Circulou pela internet uma ilustração comparando as duas capas do jornal da câmara baixa do Parlamento brasileiro. Ambas representam todo o poder de manobra do baixo clero, da maioria dos cardeais e da versão aprimorada de José Sarney na figura do deputado federal pelo chaguismo fluminense (PMDB-RJ), Eduardo Cunha. As manobras de ponto e vírgulas e entrelinhas - já contestadas pelo ministro do STF Marco Aurélio Mello - fizeram o quadro reverter pela segunda vez.

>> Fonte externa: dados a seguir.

(** * Takikawa octree encoding: kernels and encoder class

    A shallow embedding of [takikawa_encoding.cuh]: the forward kernel
    [kernel_takikawa], the two backward kernels
    [kernel_takikawa_backward_input] and [kernel_takikawa_backward], and the
    host class [TakikawaEncoding] (constructor, [forward_impl],
    [backward_impl], [hyperparams]).

    Conventions of the embedding.
    - [uint32_t] values are integers in [Z]; every [uint32_t] operation of
      the source is written with its wrap-around ([U32.add], [U32.mul]); the
      conversion to [int] is [U32.to_int].
    - [float] and [__half] values are exact rationals [Q]: rounding, overflow
      and NaN are outside the model and the casts between the two types are
      identities.  Equality of values is [Qeq].
    - Device buffers are total maps from an index to a value; a matrix view
      is a map from (row, column).  A null pointer or an empty view is
      [None].
    - A kernel is the function one thread runs; a launch runs the threads
      one after the other.  [atomicAdd] is the additive update [atomic_add].
    - [traverse], [smoothstep] and [smoothstep_derivative] are declared in
      other headers; the kernels take them as parameters. *)

From Stdlib Require Import ZArith QArith Qpower List Bool Lia String.
Import ListNotations.
Open Scope Z_scope.

(** ** Machine integers *)

Module U32.

Definition modulus : Z := 2 ^ 32.

Definition wrap (x : Z) : Z := x mod modulus.

Definition add (a b : Z) : Z := wrap (a + b).
Definition sub (a b : Z) : Z := wrap (a - b).
Definition mul (a b : Z) : Z := wrap (a * b).

(** [(int)x] for a [uint32_t] x. *)
Definition to_int (x : Z) : Z :=
  if x <? 2 ^ 31 then x else x - modulus.

End U32.

(** [range n] is the list of loop indices [0; 1; ...; n-1]. *)
Definition range (n : Z) : list Z := map Z.of_nat (seq 0 (Z.to_nat n)).

(** [range_from a b] is [a; a+1; ...; b-1]. *)
Definition range_from (a b : Z) : list Z := map (fun k => a + k) (range (b - a)).

(** ** Values, vectors and buffers *)

Record vec3 : Type := mk_vec3 { vx : Q; vy : Q; vz : Q }.

(** [pos[dim]] *)
Definition vget (p : vec3) (dim : Z) : Q :=
  if dim =? 0 then vx p else if dim =? 1 then vy p else vz p.

(** [pos[dim] = v] *)
Definition vset (p : vec3) (dim : Z) (v : Q) : vec3 :=
  if dim =? 0 then mk_vec3 v (vy p) (vz p)
  else if dim =? 1 then mk_vec3 (vx p) v (vz p)
  else mk_vec3 (vx p) (vy p) v.

(** A [tvec<T, N>] / [vec<N>]: component index to value. *)
Definition fvec : Type := Z -> Q.

(** A flat device buffer. *)
Definition buffer : Type := Z -> Q.

(** A [MatrixView]: [m row col]. *)
Definition matrix : Type := Z -> Z -> Q.

Definition buf_set (b : buffer) (i : Z) (v : Q) : buffer :=
  fun j => if j =? i then v else b j.

Definition mat_set (m : matrix) (row col : Z) (v : Q) : matrix :=
  fun r c => if (r =? row) && (c =? col) then v else m r c.

(** [atomicAdd(&b[i], v)] *)
Definition atomic_add (b : buffer) (i : Z) (v : Q) : buffer :=
  buf_set b i (b i + v)%Q.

De uma derrota pontual – na madrugada de 1º de julho - para uma colossal vitória da direita, nas primeiras horas de 5ª, dia 02 de julho de 2015. A fórmula de Cunha para a manobra foi relativamente simples e já fora aplicada na votação do financiamento de campanha:

- os parlamentares permanecem em Brasília;
- a sessão é ampliada (eis a inconstitucionalidade);
- a pauta rejeitada na véspera é adequada para ampliar a base de apoio;
- as galerias são evacuadas, logo, a pressão de setores organizados não existe;
- por fim, Cunha manobra no bolso os mais de 308 votos necessários e joga com o sentimento de recalque e revolta dos deputados federais, pois estes, ainda que eleitos em seus estados, têm - em sua maioria - vexatório comportamento paroquiano e reacionário, mais preocupados com levar prebendas aos currais do que fazer política republicana.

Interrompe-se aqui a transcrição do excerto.